I do everything in the box! So I used as my main sequencer -Cubase 5-, I used the Genelec’s 1030 A speakers (the old models) and lots of beer…
Earlier this year you released the Year 3000 EP on the Strictly Rhythm which became one of its most successful EPs. What do you think is the magic formula of that particular track?
Good question. I think the track just has a great feel to it and apparently a lot of people feel this too. I think the magic is in the vibe, yet every track is different and everybody likes another vibe
How did you get in touch with Strictly Rhythm in the first place?
I was already familiar with the label for years but never thought I would release a track on it. Earlier this year I had the chance to release an EP on Strictly Rhythm, (“This Groove”) and it was one of the best selling Strictly Rhythms of the year. That’s why Strictly’s A&R, Seamus Haji, thought about asking me, and of course I took the chance with both hands when he did!
Speaking of your career, what made you get into electronic music?
Well I moved to Antwerp to study to be a goldsmith and while I was studying I met people from Antwerp that were already DJing, so after a while I got the DJ virus hehe. But this was all still pure a hobby thing. The following years this hobby became bigger and bigger, and during that time I got in contact with people that recorded music and tried some stuff out with them. This lead to me buying an Akai Sampler and producing some hardcore gabba tracks with my friends. I didn’t really know the machines and how they worked at that point. When my studying days were over, I started to work in a jewellery repairing company, and occasionally played records at the weekend in a small bar in the centre of Antwerp. Soon I felt that my heart was with music and that I had to try to follow my dream to become a DJ/producer. My parents didn’t like this choice at all, but my Mom told me “go after your dreams now” before it’s too late but if you do it you go for it 1000%. So when a record shop owner asked me to work for them I didn’t have to think twice; I quit my job as a goldsmith and starting to work in the record shop and working intensively in the studio to try to make my own tracks.
Speaking of you studio, what’s your favorite piece of studio gear (hardware or software) and why?
My speakers, just because I love these babies. They have a clear sound and my ears are totally calibrated on them, I just can’t live without them!
We’ve heard this story about you producing music for your debut album Sunka Sanka in your bedroom studio, and then testing the tracks in Antwerp’s Café D’Anvers to hear if everything sounded okay. Is that a true story, and if so, are you still working this way?
Yes it’s a true story, but luckily now I live in a bigger apartment and my studio is now in a more appropriate room…. I sometimes still check my tracks in Cafe D’Anvers but I play a lot now so I have the chance to check my new tracks on lots of different sound systems!

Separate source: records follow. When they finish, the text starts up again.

(** * FileRouter: the file-system router of effect-bundler

    A shallow embedding of [src/FileRouter.ts] (the path-segment parser,
    the dispatch-pattern translation and the route builder [fromFiles]),
    followed by the properties of the specification that were checked
    against it.

    JavaScript strings are modelled by [string]; one [ascii] stands for one
    code unit, so the model covers the strings whose code units are below
    256.  Indices and lengths are [Z], as [s.length - 2] and the like may be
    negative before [substring] clamps them. *)

From Stdlib Require Import ZArith Ascii String List Bool Lia.
From stdpp Require Import base option gmap strings.

Local Open Scope Z_scope.

(** ** JavaScript string primitives used by the router *)

Module JsString.

Definition length (s : string) : Z := Z.of_nat (String.length s).

(** [s.startsWith(p)] *)
Definition startsWith (s p : string) : bool := String.prefix p s.

(** [s.substring(a, b)]: both indices are clamped to [0, s.length] and
    swapped when [a > b]. *)
Definition clamp (i len : Z) : Z := Z.max 0 (Z.min i len).

Definition substring (s : string) (a b : Z) : string :=
  let len := length s in
  let a' := clamp a len in
  let b' := clamp b len in
  let lo := Z.min a' b' in
  let hi := Z.max a' b' in
  String.substring (Z.to_nat lo) (Z.to_nat (hi - lo)) s.

(** [s.endsWith(p)] *)
Definition endsWith (s p : string) : bool :=
  (length p <=? length s)
  && String.eqb (substring s (length s - length p) (length s)) p.

(** [s.split(sep)] for a one-character separator; [split sep ""] is [[""]]. *)
Fixpoint split (sep : ascii) (s : string) : list string :=
  match s with
  | EmptyString => [EmptyString]
  | String c r =>
      if Ascii.eqb c sep then EmptyString :: split sep r
      else match split sep r with
           | h :: t => String c h :: t
           | [] => [String c EmptyString]
           end
  end.

(** [xs.join(sep)]; an [undefined] element (here [None]) contributes the
    empty string. *)
Definition join (sep : string) (xs : list (option string)) : string :=
  String.concat sep (map (default EmptyString) xs).

(** The character class [\w] without the [u] and [i] flags. *)
Definition isWordChar (c : ascii) : bool :=
  let n := Z.of_N (N_of_ascii c) in
  ((65 <=? n) && (n <=? 90)) || ((97 <=? n) && (n <=? 122))
  || ((48 <=? n) && (n <=? 57)) || (n =? 95).

(** [/^\w+$/.test(s)] *)
Fixpoint allWord (s : string) : bool :=
  match s with
  | EmptyString => true
  | String c r => isWordChar c && allWord r
  end.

Looking at the year almost behind us, you must be very proud of what you have accomplished. Releasing your debut LP on Great Stuff, doing a collaboration with Secret Cinema, releasing two EP’s on Strictly Rhythm and now this compilation. How do you look back on 2010? Do you think this was year was your break through year on a global scale?
For sure I’m proud and I think the last months were going really really good, which brought me thousands more fans worldwide! So I guess we are well on the way to breaking through! Let’s see how 2011 goes.
What can we expect in the near future? Any scoops?
I just finished a remix for Silicon Soul’s classic – Right On, which will be released on Soma Records. I also did a remix for Madskillz on the Format B label Fromatik. I just signed some new Ramon Tapia tracks to 100 % Pure and of course there is much more to come in 2011!
Is there anything else you want to say to our readers? Anything goes!
Thank you all for supporting me and my music through the years !
Ramon Tapia ‘Year 3000’ EP and Strictly Rhythms Vol 6 mixed by Ramon Tapia are out now on Strictly Rhythm.